A single injection of ISDN induced mechanical allodynia mimicking what occurs during a migraine attack, with decrease in cephalic and extra-cephalic mechanical sensitivity.31 Investigators measured facial and hindpaw withdrawal force thresholds, which reached their minimal values after 1.5 hours and were maintained for at least 3 hours, to measure the degree of allodynia the mice experienced. Saline injection had no effect on these measures. Twenty-four hours after injection, allodynia was still present. One ISDN injection per day for 4 days resulted in chronic basal mechanical allodynia on the face and hindpaw. The chronic allodynia persisted for several days after the last injection and total reversal was not observed until 15 days after the last injection.30

When Mamb-1 was injected intravenously after the development of acute allodynia, it induced a full reversal of facial mechanical allodynia. In the same animals, Mamb-1 only induced a partial reversal of the hindpaw mechanical allodynia. Mamb-1 injection also delayed the development of chronic allodynia by 1 day. Amiloride, topiramate, and sumatriptan were injected intravenously under the same conditions as Mamb-1 and also exerted an anti-allodynic effect. Amiloride induced a full reversal of facial mechanical allodynia and a partial reversal of hindpaw allodynia. Sumatriptan, a medication used for acute migraine, showed partial reversal of both facial and hindpaw mechanical allodynia.30,32 These data show that systemic Mamb-1 and amiloride effectively reverse the ISDN-induced cephalic and extra-cephalic mechanical acute cutaneous allodynia, with a higher potency than sumatriptan.30

When Mamb-1 was injected 1 day after the last ISDN injection (on day 5), it fully reversed the chronic facial mechanical allodynia and partially reversed the chronic hindpaw mechanical allodynia. Amiloride also showed similar effects. Both compounds were as potent as topiramate, a medication used to prevent migraine, whereas sumatriptan was ineffective. These data show that systemic Mamb-1 and amiloride efficiently reverse the maximal chronic cephalic and extra-cephalic cutaneous mechanical allodynia with a potency similar to topiramate.30

The contribution of ASIC1 channels in acute and chronic cutaneous allodynia in the ISDN-induced migraine model is strongly supported by the similar effects of amiloride and Mamb-1. In contrast to amiloride, Mamb-1 is a specific inhibitor of ASIC1-containing channels and does not block the channels involved in blood pressure regulation, making it unlikely that these compounds have a significant indirect vascular contribution in the migraine model. These results support the involvement of ASICs that can be activated by NO-induced extracellular acidification and further stimulated by inflammatory mediators and associated transduction pathways. The effects of systemic Mamb-1 and amiloride seen in this experiment support the use of ASIC1 inhibitors as new potential therapeutic leads against migraines and headaches. Since amiloride has poor specificity, more specific ASIC1 inhibitors like mambalgin-1 may be used in the treatment and prevention of migraine.

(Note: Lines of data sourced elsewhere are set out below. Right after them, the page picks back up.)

(** * Parallel.GAMIT integrity tools: a shallow embedding and its properties

    The development follows the Python sources
      - [classes/pyEvents.py]                  (module [pyEvents])
      - [parallel-gamit/classes/Utils.py]      (module [Utils])
      - [parallel-gamit/com/IntegrityCheck.py] (modules [Gaps], [SerialCheck],
        [StnInfoCheck], [Spatial], [Rename] and [Dispatcher])
    Python dictionaries are finite maps, query results are lists of rows,
    exceptions are an explicit [Raise] result, and the catalog, the archive
    and what is written for the user are threaded as explicit state.  The
    collaborators the sources import but do not contain ([pyDate],
    [pyStationInfo], [dbConnection], [pyPPP], [pyJobServer],
    [pyArchiveStruct]) are modelled from the specification or taken as
    parameters; each such definition says so. *)

From Stdlib Require Import ZArith List String Ascii Bool Lia Permutation Sorted.
From stdpp Require Import base gmap strings list pretty.

Local Open Scope string_scope.

(** ** Python exceptions and fallible computations *)

Inductive exn : Type :=
| Exception (msg : string)
| ValueError (msg : string)
| IndexError (msg : string)
| TypeError (msg : string)
| AttributeError (msg : string)
| OSError (msg : string)
| pyStationInfoException (msg : string).

(** [str(e)] *)
Definition exn_str (e : exn) : string :=
  match e with
  | Exception m | ValueError m | IndexError m | TypeError m
  | AttributeError m | OSError m | pyStationInfoException m => m
  end.

Inductive result (A : Type) : Type :=
| Ok (a : A)
| Raise (e : exn).
Arguments Ok {A} a.
Arguments Raise {A} e.

Definition rbind {A B} (r : result A) (k : A -> result B) : result B :=
  match r with
  | Ok a => k a
  | Raise e => Raise e
  end.

#[global] Instance result_ret : MRet result := @Ok.
#[global] Instance result_bind : MBind result := fun A B k r => rbind r k.

Definition is_Ok {A} (r : result A) : bool :=
  match r with Ok _ => true | Raise _ => false end.

(** ** Python values stored in dynamically typed slots *)

Inductive pyval : Type :=
| PyNone
| PyStr (s : string)
| PyInt (z : Z)
| PyDatetime (t : Z).

(** Python's [x == 'literal'] on a dynamically typed slot. *)
Definition py_eq_str (v : pyval) (s : string) : bool :=
  match v with
  | PyStr s' => bool_decide (s' = s)
  | _ => false
  end.

(** Python's stable [sorted(l, key=key)] for integer keys (also the order
    an [ORDER BY] query returns). *)
Fixpoint insert_by {A} (key : A -> Z) (x : A) (l : list A) : list A :=
  match l with
  | [] => [x]
  | y :: l' => if (key y <? key x)%Z then y :: insert_by key x l' else x :: l
  end.

Definition sort_by {A} (key : A -> Z) (l : list A) : list A :=
  foldr (insert_by key) [] l.

(** The order [sort_by] establishes. *)
Definition key_le {A} (key : A -> Z) (a b : A) : Prop := (key a <= key b)%Z.

(** Python's [l[k]], negative indices counting from the end. *)
Definition py_index {A} (l : list A) (k : Z) : result A :=
  let n := Z.of_nat (length l) in
  let k' := (if k <? 0 then n + k else k)%Z in
  if (k' <? 0)%Z then Raise (IndexError "list index out of range")
  else match l !! Z.to_nat k' with
       | Some x => Ok x
       | None => Raise (IndexError "list index out of range")
       end.

(** [timedelta / 2]: division of a number of microseconds, rounded to the
    nearest microsecond, halves to the even neighbour. *)
Definition half_even (delta : Z) : Z :=
  let q := (delta / 2)%Z in
  if (delta mod 2 =? 0)%Z then q else if Z.even q then q else (q + 1)%Z.

(** Python's [l[0:-2]]. *)
Definition drop_last2 {A} (l : list A) : list A := take (length l - 2) l.

(** ** classes/pyEvents.py *)

Module pyEvents.

(** What [Event.__init__] reads from the interpreter: the clock, the host
    name, and the call stack ([caller_module] is the [__name__] of
    [inspect.getmodule(inspect.stack()[1][0])] when that is not [None],
    [caller_function] is [inspect.stack()[1][3]], and [call_stack] lists,
    outermost first and ending with the frame of [__init__] itself, the
    function name and the formatted entry of every frame). *)
Record Env : Type := mkEnv {
  now : Z;
  node : string;
  caller_module : option string;
  caller_function : string;
  call_stack : list (string * string)
}.

Definition valid_fields : list string :=
  ["EventDate"; "EventType"; "NetworkCode"; "StationCode"; "Year"; "DOY";
   "Description"; "node"; "stack"; "module"].

(** The fields assigned before the calling module is looked up. *)
Definition defaults (env : Env) : gmap string pyval :=
  <["stack" := PyNone]>
  (<["node" := PyStr (node env)]>
  (<["Description" := PyStr ""]>
  (<["DOY" := PyNone]>
  (<["Year" := PyNone]>
  (<["StationCode" := PyNone]>
  (<["NetworkCode" := PyNone]>
  (<["EventType" := PyStr "info"]>
  (<["EventDate" := PyDatetime (now env)]> ∅)))))))).

(** [self['module']]: [stack[-1][2]] raises [IndexError] on an empty
    [stack = traceback.extract_stack()[0:-2]]. *)
Definition module_name (env : Env) : result string :=
  match caller_module env with
  | None => Ok (caller_function env)
  | Some m =>
      match last (drop_last2 (call_stack env)) with
      | Some fr => Ok (m ++ "." ++ fst fr)
      | None => Raise (IndexError "list index out of range")
      end
  end.

(** [for key in kwargs: ...] *)
Fixpoint set_kwargs (self : gmap string pyval) (kwargs : list (string * pyval))
  : result (gmap string pyval) :=
  match kwargs with
  | [] => Ok self
  | (key, arg) :: rest =>
      match self !! key with
      | None => Raise (Exception "Provided key not in list of valid fields.")
      | Some _ => set_kwargs (<[key := arg]> self) rest
      end
  end.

In a pilot open-label study in humans, five females and two males with medically refractory migraine with prolonged aura were offered amiloride. All patients underwent standard treatment trials of acetazolamide, flunarizine, lamotrigine, gabapentin, valproate, and topiramate to maximal doses, which were ineffective or not tolerated. Patients were followed from 6 to 24 months for responder outcome. In this group of patients in whom standard treatment options had failed to provide sufficient symptomatic control, amiloride substantially reduced headache frequency, severity, and aura in 4 of 7 patients who received 10 to 20 mg/day.33

The Future of ASICs in Migraine Care

Acid-sensing ion channels are widely expressed in mammals and are involved in sensing extracellular pH changes. Their function is thought to be involved in many pathophysiological conditions from inflammation to neurodegenerative disease. Recent animal research has explored their involvement in the transduction of pain and as a pharmacological target to treat pain. Several compounds that act as agonists and antagonists have been identified and are being explored as potential therapeutic leads.

The strongest evidence supporting ASICs involvement in pain is linked to inhibition of the channels by a peptide in the venom of black mambas, mambaglin-1. Recent research supports the use of ASICs inhibitors to potentially treat and prevent migraines that are nonresponsive to traditional, triptan medications. Further research and development are needed to translate this data into a human model, but acid-sensing ion channel inhibitors represent a promising drug target in the management of debilitating migraines.


IGF-1 may be able to prevent migraines in those patients who do not respond well to other migraine treatments. (iStock)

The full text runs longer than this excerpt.